◆ TASK PROMPT:
Lines before the one containing "have one equality, used" are left out; output the rest of the data exactly, through the final line.

◆ Collected data entries:
(** * go-xls: a BIFF8 record stream inside a CFB (OLE2) container

    Shallow embedding of [cfb.go] and of the BIFF8 writer of
    github.com/tkuchiki/go-xls, and the properties of its specification.

    Modelling conventions.
    - A Go [[]byte] is a [list Z] whose elements are octets; a Go [string] is
      a [string], that is, a sequence of octets (Go strings are byte
      sequences, decoded as UTF-8 only by [[]rune(s)] and by the transcoder).
    - A Go [int] is a [Z]: lengths of in-memory slices and the counters of the
      shared string table stay far below 2^63.  Every explicit conversion of
      the source ([uint16(x)], [uint32(x)], [byte(x)]) is written out as a
      reduction modulo 2^16, 2^32, 2^8.
    - An [io.Writer] is the list of bytes written to it so far; the sinks the
      program uses ([bytes.Buffer], and the file behind [SaveAs]) are taken to
      accept every write, so a write appends.  A procedure that writes ends
      by returning [nil], by returning an error, or by a panic.
    - An index outside a slice panics in Go; [set_index] makes that visible. *)

From Stdlib Require Import ZArith Lia Ascii String.
From stdpp Require Import base option list strings gmap.

Local Open Scope Z_scope.

(** ** Integers, slices, little-endian stores *)

Definition uint8 (x : Z) : Z := x mod 2 ^ 8.
Definition uint16 (x : Z) : Z := x mod 2 ^ 16.
Definition uint32 (x : Z) : Z := x mod 2 ^ 32.
Definition uint64 (x : Z) : Z := x mod 2 ^ 64.

(** [len(s)] *)
Definition len {A} (s : list A) : Z := Z.of_nat (length s).

(** [make([]T, n)]: [n] zero values. *)
Definition make (n : Z) : list Z := replicate (Z.to_nat n) 0.

(** [copy(dst[lo:hi], src)]: copies [min (hi - lo) (len src)] elements. *)
Definition copy (dst : list Z) (lo hi : nat) (src : list Z) : list Z :=
  let n := Nat.min (hi - lo) (length src) in
  take lo dst ++ take n src ++ drop (lo + n) dst.
(** * Sudoku engine: a shallow embedding of [sudoku/sudoku.py]

    The Python program keeps a board as a list of row lists and mutates the
    rows in place ([board[row][col] = num]).  Rows are therefore objects of a
    store: a board is the list of the locations of its rows, and the store
    maps a location to the row's current contents.  The outer list of a
    board is never mutated by the program (no row is ever replaced, appended
    or deleted), so it is a plain value.  Cloning a board
    ([[row[:] for row in board]]) allocates fresh rows.

    Cell values are Python integers ([Z]); [0] is the empty cell.  Indices
    and the board size are natural numbers: every index the program passes
    is produced by [range] or is range-checked before use.  An index past
    the end of a list raises [IndexError], as in Python. *)

From stdpp Require Import gmap strings list fin_maps pretty.
From Stdlib Require Import ZArith Lia Sorted Ascii.

Local Open Scope Z_scope.
Local Open Scope nat_scope.

(** ** Results of Python calls *)

(** [OutOfFuel] is the recursion bound of the embedding running out, and
    [Dangling] a read of a row that was never allocated; neither is a Python
    behaviour, and neither arises on boards built by the program. *)
Inductive error := IndexError | TypeError | OutOfFuel | Dangling.

Inductive res (A : Type) : Type :=
  | Ok (a : A)
  | Err (e : error).
Arguments Ok {A} a.
Arguments Err {A} e.

Global Instance res_ret : MRet res := λ A a, Ok a.
Global Instance res_bind : MBind res := λ A B f m,
  match m with
  | Ok a => f a
  | Err e => Err e
  end.

(** ** The store of rows *)

Abbreviation loc := nat (only parsing).
Abbreviation heap := (gmap nat (list Z)) (only parsing).
Abbreviation bref := (list nat) (only parsing).

(** [board[r][c]] *)
Definition get (σ : heap) (board : bref) (r c : nat) : res Z :=
  match board !! r with
  | None => Err IndexError
  | Some l =>
      match σ !! l with
      | None => Err Dangling
      | Some row =>
          match row !! c with
          | None => Err IndexError
          | Some v => Ok v
          end
      end
  end.

(** [board[r][c] = v] *)
Definition set (σ : heap) (board : bref) (r c : nat) (v : Z) : res heap :=
  match board !! r with
  | None => Err IndexError
  | Some l =>
      match σ !! l with
      | None => Err Dangling
      | Some row =>
          if decide (c < length row) then Ok (<[l := <[c := v]> row]> σ)
          else Err IndexError
      end
  end.

(** [row[:]] and [[0 for _ in range(n)]]: a new row object. *)
Definition alloc (σ : heap) (row : list Z) : loc * heap :=
  let l := fresh (dom σ) in (l, <[l := row]> σ).
Arguments alloc : simpl never.

(** [[row[:] for row in board]] *)
Fixpoint clone (σ : heap) (board : bref) : res (bref * heap) :=
  match board with
  | [] => Ok ([], σ)
  | l :: board' =>
      match σ !! l with
      | None => Err Dangling
      | Some row =>
          let '(l', σ1) := alloc σ row in
          '(rest, σ2) ← clone σ1 board';
          Ok (l' :: rest, σ2)
      end
  end.

(** [[[0 for _ in range(size)] for _ in range(size)]] *)
Fixpoint zeros (σ : heap) (size n : nat) : bref * heap :=
  match n with
  | O => ([], σ)
  | S n' =>
      let '(l, σ1) := alloc σ (replicate size 0%Z) in
      let '(rest, σ2) := zeros σ1 size n' in
      (l :: rest, σ2)
  end.

(** ** Loops that return from inside their body *)

(** [for x in l: if f(x): return ...]: does some iteration hit the return? *)
Fixpoint for_any {A} (f : A → res bool) (l : list A) : res bool :=
  match l with
  | [] => Ok false
  | x :: l' => b ← f x; if b : bool then Ok true else for_any f l'
  end.
(** The second loop returns the last index whose timestamp is below
    [oldest_time], or the initial index when there is none. *)
Lemma process_reply_oldest_last (oldest_time : Z) (n : nat) :
  forall (i oldest_idx : nat) (w : world),
  (i + n <= List.length (lookup_cache w))%nat ->
  exists r : nat,
    process_reply_oldest oldest_time n i oldest_idx w = (Ok r, w) /\
    ((r = oldest_idx /\
      forall j e, (i <= j < i + n)%nat -> lookup_cache w !! j = Some e ->
                  oldest_time <= entry e) \/
     (exists e, (i <= r < i + n)%nat /\ lookup_cache w !! r = Some e /\
                entry e < oldest_time /\
                forall j e', (r < j < i + n)%nat -> lookup_cache w !! j = Some e' ->
                             oldest_time <= entry e')).
Proof.
  induction n as [|n IH]; intros i idx w Hlen.
  - exists idx. split; [reflexivity | left; split; [reflexivity | intros; lia]].
  - rewrite process_reply_oldest_S.
    destruct (lookup_lt_is_Some_2 (lookup_cache w) i) as [e E]; [lia|].
    rewrite E.
    destruct (IH (S i) (if entry e <? oldest_time then i else idx) w) as (r & Hrun & Hr);
      [lia|].
    exists r. split; [exact Hrun|].
    destruct Hr as [[-> Hall] | (e0 & Hj & Ej & Hlt & Hafter)].
    + destruct (Z.ltb_spec (entry e) oldest_time) as [Hlt|Hge].
      * right. exists e.
        split; [lia | split; [exact E | split; [exact Hlt|]]].
        intros j e' Hj Ej. apply (Hall j e'); [lia | exact Ej].
      * left. split; [reflexivity|]. intros j e' Hj Ej.
        destruct (decide (j = i)) as [->|Hne].
        -- rewrite E in Ej. injection Ej as <-. exact Hge.
        -- apply (Hall j e'); [lia | exact Ej].
    + right. exists e0.
      split; [lia | split; [exact Ej | split; [exact Hlt|]]].
      intros j e' Hj' Ej'. apply (Hafter j e'); [lia | exact Ej'].
Qed.
Lemma geometryType_some (self : wrapper) (p : ptr) (s : world) :
  __geom__ self = Some p ->
  BaseGeometry.geometryType self s = geometry_type_name (Some p) s.
Proof.
  intros Hg. unfold BaseGeometry.geometryType, exceptNull,
    BaseGeometryCore._get_geom, BaseGeometry._get_geom.
  now rewrite Hg.
Qed.

End Factory.

(** C4: for a non-null reference [p] whose tag the table covers, the factory
    returns, without touching the engine state, a wrapper whose [geometryType]
    is the name the table gives to the tag and whose class is the one the
    registry binds to that name.  The wrapper holds [p] and owns it, so
    destroying it releases [p]; its dimension is 2; its parent is the [parent]
    argument, which is [None] when none is given. *)
Theorem geom_factory_wraps `{GEOS} (p : ptr) (parent : option wrapper)
    (s : world) :
  0 <= GEOSGeomTypeId (w_heap s) (Some p) < 8 ->
  exists ob name,
    GEOMETRY_TYPES !! Z.to_nat (GEOSGeomTypeId (w_heap s) (Some p)) = Some name
    /\ geom_factory (Some p) parent s = (Ok ob, s)
    /\ BaseGeometry.geometryType ob s = (Ok name, s)
    /\ shapely_geometry !! name = Some (Instance.__class__ ob)
    /\ __geom__ ob = Some p
    /\ _owned ob = false
    /\ Instance._ndim ob = Some 2
    /\ Instance.__p__ ob = parent
    /\ exists ob',
         BaseGeometry.__del__ ob s
         = (Ok ob', {| w_heap := GEOSGeom_destroy (w_heap s) p;
                       w_destroyed := w_destroyed s ++ [p] |}).
Proof.
  intros Htag.
  destruct (list_getitem_in_range GEOMETRY_TYPES _ Htag) as (name & Hl & Hget).
  destruct (registry_complete name) as [c Hc].
  { apply list_elem_of_lookup. eauto. }
  exists (Wrapper c (Some p) parent (Some 2) false), name.
  split; [exact Hl|].
  split; [now apply (geom_factory_some p parent s name c)|].
  split.
  { rewrite (geometryType_some _ p) by reflexivity.
    now rewrite geometry_type_name_some, Hget. }
  split.
  { unfold getattr_shapely_geometry in Hc.
    destruct (shapely_geometry !! name) as [c'|]; [|discriminate Hc].
    now inversion Hc. }
  repeat (split; [reflexivity|]).
  eexists. now apply del_owning.
Qed.

Lemma geom_factory_wraps_witness :
  exists ob,
    geom_factory (H := Toy.engine) (Some 10%positive) None Toy.s0
    = (Ok ob, Toy.s0)
    /\ BaseGeometry.geometryType ob Toy.s0 = (Ok "MultiPoint", Toy.s0)
    /\ _owned ob = false.
Proof.
  destruct (@geom_factory_wraps Toy.engine 10%positive None Toy.s0)
    as (ob & name & Hname & Hrun & Htype & _ & _ & Hown & _).
  { vm_compute. split; [discriminate|reflexivity]. }
  vm_compute in Hname. inversion Hname; subst name.
  exists ob. repeat split; assumption.
Defined.

(** ** Part sequences *)

Section Sequences.

Context `{GEOS}.
Implicit Types (self : GeometrySequence.t) (i : Z) (s : world) (g : wrapper).

Lemma len_run self s :
  PartSequence.__len__ self s
  = (Ok (child_count self s, GeometrySequence._update self), s).
Proof. reflexivity. Qed.

Lemma getitem_run self i s :
  PartSequence.__getitem__ self i s
  = if (i + child_count self s <? 0) || (child_count self s <=? i)
    then (Raise (IndexError "index out of range"), s)
    else match PartSequence._get_geom_item
                 (GeometrySequence._update self) i s with
         | (Ok g, s1) => (Ok (g, GeometrySequence._update self), s1)
         | (Raise e, s1) => (Raise e, s1)
         end.
Proof.
  unfold PartSequence.__getitem__. unfold mbind, M_mbind, M_bind.
  rewrite len_run. fold (child_count self s).
  change (child_count (GeometrySequence._update self) s)
    with (child_count self s).
  destruct ((i + child_count self s <? 0) || (child_count self s <=? i));
    reflexivity.
Qed.

Lemma getitem_outside self i s :
  i < - child_count self s \/ child_count self s <= i ->
  PartSequence.__getitem__ self i s
  = (Raise (IndexError "index out of range"), s).
Proof.
  intros Hi. rewrite getitem_run.
  destruct (Z.ltb_spec (i + child_count self s) 0);
    destruct (Z.leb_spec (child_count self s) i); try reflexivity; lia.
Qed.

(** Inside the bounds the engine is asked for member [i] itself, also when
    [i] is negative: the resolved index [ii] is computed and not used. *)
Lemma getitem_inside self i s :
  - child_count self s <= i < child_count self s ->
  PartSequence.__getitem__ self i s
  = match PartSequence._get_geom_item
            (GeometrySequence._update self) i s with
    | (Ok g, s1) => (Ok (g, GeometrySequence._update self), s1)
    | (Raise e, s1) => (Raise e, s1)
    end.
Proof.
  intros Hi. rewrite getitem_run.
  destruct (Z.ltb_spec (i + child_count self s) 0); [lia|].
  destruct (Z.leb_spec (child_count self s) i); [lia|]. reflexivity.
Qed.

Lemma homogeneous_item self i s (make : M wrapper) g0 s1 :
  GeometrySequence._factory self = Some make ->
  make s = (Ok g0, s1) ->
  GeometrySequence._get_geom_item self i s
  = (Ok (set___geom__
           (GEOSGetGeometryN (w_heap s1) (GeometrySequence._geom self) i)
           (set__owned true g0)), s1).
Proof.
  intros Hf Hmake. unfold GeometrySequence._get_geom_item. rewrite Hf.
  unfold mbind, M_mbind, M_bind. rewrite Hmake. reflexivity.
Qed.

Lemma heterogeneous_item_null self i s :
  GEOSGetGeometryN (w_heap s) (GeometrySequence._geom self) i = None ->
  HeterogeneousGeometrySequence._get_geom_item self i s
  = (Raise (ValueError "No Shapely geometry can be created from null value"),
     s).
Proof.
  intros Hsub. unfold HeterogeneousGeometrySequence._get_geom_item.
  unfold mbind, M_mbind, M_bind, query. rewrite Hsub. reflexivity.
Qed.

Lemma homogeneous_item_owned self i s s1 g :
  GeometrySequence._get_geom_item self i s = (Ok g, s1) -> _owned g = true.
Proof.
  unfold GeometrySequence._get_geom_item.
  destruct (GeometrySequence._factory self) as [make|];
    [|intros Hx; discriminate Hx].
  unfold mbind, M_mbind, M_bind.
  destruct (make s) as [[g0|e] s']; [|intros Hx; discriminate Hx].
  cbn. intros Hx. inversion Hx; subst. reflexivity.
Qed.

Lemma heterogeneous_item_owned self i s s1 g :
  HeterogeneousGeometrySequence._get_geom_item self i s = (Ok g, s1) ->
  _owned g = true.
Proof.
  unfold HeterogeneousGeometrySequence._get_geom_item.
  unfold mbind, M_mbind, M_bind, query.
  destruct (geom_factory _ None s) as [[g0|e] s'];
    [|intros Hx; discriminate Hx].
  cbn. intros Hx. inversion Hx; subst. reflexivity.
Qed.

Lemma item_owned self i s s1 g :
  PartSequence._get_geom_item self i s = (Ok g, s1) -> _owned g = true.
Proof.
  unfold PartSequence._get_geom_item.
  destruct (GeometrySequence.__class__ self).
  - apply homogeneous_item_owned.
  - apply heterogeneous_item_owned.
Qed.

Lemma getitem_owned self i s s1 g self' :
  PartSequence.__getitem__ self i s = (Ok (g, self'), s1) -> _owned g = true.
Proof.
  rewrite getitem_run.
  destruct ((i + child_count self s <? 0) || (child_count self s <=? i));
    [intros Hx; discriminate Hx|].
  destruct (PartSequence._get_geom_item _ i s) as [[g0|e] s'] eqn:Hitem;
    [|intros Hx; discriminate Hx].
  intros Hx. inversion Hx; subst. eapply item_owned, Hitem.
Qed.

Lemma items_from_owned self (count : nat) i s s1 (gs : list wrapper) :
  PartSequence.items_from self i count s = (Ok gs, s1) ->
  Forall (fun g => _owned g = true) gs.
Proof.
  revert i s s1 gs. induction count as [|count IH]; intros i s s1 gs.
  - cbn. intros Hx. inversion Hx; subst. constructor.
  - cbn [PartSequence.items_from]. unfold mbind, M_mbind, M_bind.
    destruct (PartSequence._get_geom_item self i s) as [[g|e] s'] eqn:Hitem;
      [|intros Hx; discriminate Hx].
    destruct (PartSequence.items_from self (i + 1) count s')
      as [[gs'|e] s''] eqn:Hrest; [|intros Hx; discriminate Hx].
    cbn. intros Hx. inversion Hx; subst. constructor.
    + eapply item_owned, Hitem.
    + eapply IH, Hrest.
Qed.

End Sequences.

(** C1: a child wrapper produced by a part sequence of either class aliases
    the parent's storage.  Whenever item retrieval returns a wrapper [g], [g]
    is marked as owned by another object, its destructor returns without
    calling the engine's release (the state, and with it the trace of
    releases, is unchanged), and so any computation run after the destruction
    of [g], such as access to a sibling or to the parent, behaves as it would
    have without it. *)
Theorem part_sequence_child_never_releases `{GEOS}
    (self : GeometrySequence.t) (i : Z) (s s1 : world) (g : wrapper) :
  PartSequence._get_geom_item self i s = (Ok g, s1) ->
  _owned g = true
  /\ (exists g', BaseGeometry.__del__ g s1 = (Ok g', s1))
  /\ forall (A : Type) (later : M A),
       (BaseGeometry.__del__ g ≫= (fun _ => later)) s1 = later s1.
Proof.
  intros Hitem. pose proof (item_owned _ _ _ _ _ Hitem) as Ho.
  split; [exact Ho|]. split.
  - eexists. now apply del_aliasing.
  - intros A later. unfold mbind, M_mbind, M_bind.
    now rewrite del_aliasing.
Qed.

Lemma part_sequence_child_never_releases_witness :
  exists g,
    PartSequence._get_geom_item
      (GeometrySequence._update Toy.multipoint_members) 1 Toy.s0
    = (Ok g, Toy.s0)
    /\ __geom__ g = Some 12%positive
    /\ _owned g = true
    /\ exists g', BaseGeometry.__del__ g Toy.s0 = (Ok g', Toy.s0).
Proof.
  eexists. split; [vm_compute; reflexivity|]. split; [reflexivity|].
  destruct (@part_sequence_child_never_releases Toy.engine
              (GeometrySequence._update Toy.multipoint_members) 1
              Toy.s0 Toy.s0
              (Wrapper C_Point (Some 12%positive) None (Some 2) true))
    as (Ho & Hdel & _); [vm_compute; reflexivity|].
  split; assumption.
Defined.

(** The same holds for indexed access and for every element of an
    iteration. *)
Lemma getitem_child_never_releases `{GEOS} (self self' : GeometrySequence.t)
    (i : Z) (s s1 : world) (g : wrapper) :
  PartSequence.__getitem__ self i s = (Ok (g, self'), s1) ->
  _owned g = true
  /\ BaseGeometry.__del__ g s1
     = (Ok (set___p__ None (set___geom__ None g)), s1).
Proof.
  intros Hitem. pose proof (getitem_owned _ _ _ _ _ _ Hitem) as Ho.
  split; [exact Ho | now apply del_aliasing].
Qed.

Lemma iter_children_never_release `{GEOS} (self self' : GeometrySequence.t)
    (s s1 : world) (gs : list wrapper) :
  PartSequence.__iter__ self s = (Ok (gs, self'), s1) ->
  Forall (fun g => _owned g = true) gs.
Proof.
  unfold PartSequence.__iter__. unfold mbind, M_mbind, M_bind.
  rewrite len_run.
  destruct (PartSequence.items_from _ 0 _ s) as [[gs'|e] s'] eqn:Hitems;
    [|intros Hx; discriminate Hx].
  cbn. intros Hx. inversion Hx; subst. eapply items_from_owned, Hitems.
Qed.

(** C3, the code at the failing input.  The multi-part geometry at 10 has
    three members.  Index 2 gives the member at 13, and the indices 3 and -4
    raise the index error; but index -1 passes the bounds check and the engine
    is then asked for member -1, not for member 2: the sequence of points
    returns a wrapper without a reference, and the heterogeneous sequence over
    the same parent raises the factory's error. *)
Theorem getitem_minus_one_is_not_last :
  PartSequence.__len__ Toy.points Toy.s0
  = (Ok (3, GeometrySequence._update Toy.points), Toy.s0)
  /\ PartSequence.__getitem__ Toy.points 2 Toy.s0
     = (Ok (Wrapper C_Point (Some 13%positive) None None true,
            GeometrySequence._update Toy.points), Toy.s0)
  /\ PartSequence.__getitem__ Toy.points (-1) Toy.s0
     = (Ok (Wrapper C_Point None None None true,
            GeometrySequence._update Toy.points), Toy.s0)
  /\ PartSequence.__getitem__ Toy.multipoint_members (-1) Toy.s0
     = (Raise
          (ValueError "No Shapely geometry can be created from null value"),
        Toy.s0)
  /\ PartSequence.__getitem__ Toy.points 3 Toy.s0
     = (Raise (IndexError "index out of range"), Toy.s0)
  /\ PartSequence.__getitem__ Toy.points (-4) Toy.s0
     = (Raise (IndexError "index out of range"), Toy.s0).
Proof. repeat split; vm_compute; reflexivity. Qed.
(** * rl: the Dyna environment model and the collision-free tile coder

    A shallow embedding of
      - [include/agent/StateActionTransition.h]  (class [StateActionTransition<S>]),
      - [coding/DimensionInfo.h]                 (class [DimensionInfo<D>]),
      - [coding/TileCode.h]                      (class [TileCode<D, NUM_TILINGS>]),
      - [coding/TileCodeCorrect.h]               (class [TileCodeCorrect<D, NUM_TILINGS>]),
    followed by the properties proved about them.

    Conventions of the embedding.
      - [rl::FLOAT] is read as exact rational arithmetic: the canonical
        rationals [Qc], whose equality is Leibniz equality and whose
        operations compute.  Rounding, infinities and NaN are outside the model.
        Statements that rounding decides are made on [StateActionTransition64],
        the same member functions with [rl::FLOAT] as binary64.
      - [rl::UINT] and [size_t] are [N], [rl::INT] is [Z]; the header that
        fixes their widths ([declares.h]) is not part of the sources, so
        integers are unbounded and every statement is about values that fit.
      - [spStateXMap<S, FLOAT>] is a finite map [gmap State Qc]; its iteration
        order is the order of [map_to_list], fixed for a given map.  States
        have one equality, used by the map and by [!=] alike.
      - A member function that can throw, abort or mutate takes the object and
        returns an [outcome] together with the object it leaves behind.
      - The draws a function takes from a random device or engine are explicit
        arguments.
      - Every [assert] is taken as compiled in. *)

From Stdlib Require Import ZArith QArith Qcanon Qround Lqa Lia.
From Stdlib Require PrimFloat FloatOps SpecFloat.
From stdpp Require Import base numbers option list strings gmap fin_maps fin_sets.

◆ ANSWER SECTION:
        have one equality, used by the map and by [!=] alike.
      - A member function that can throw, abort or mutate takes the object and
        returns an [outcome] together with the object it leaves behind.
      - The draws a function takes from a random device or engine are explicit
        arguments.
      - Every [assert] is taken as compiled in. *)

From Stdlib Require Import ZArith QArith Qcanon Qround Lqa Lia.
From Stdlib Require PrimFloat FloatOps SpecFloat.
From stdpp Require Import base numbers option list strings gmap fin_maps fin_sets.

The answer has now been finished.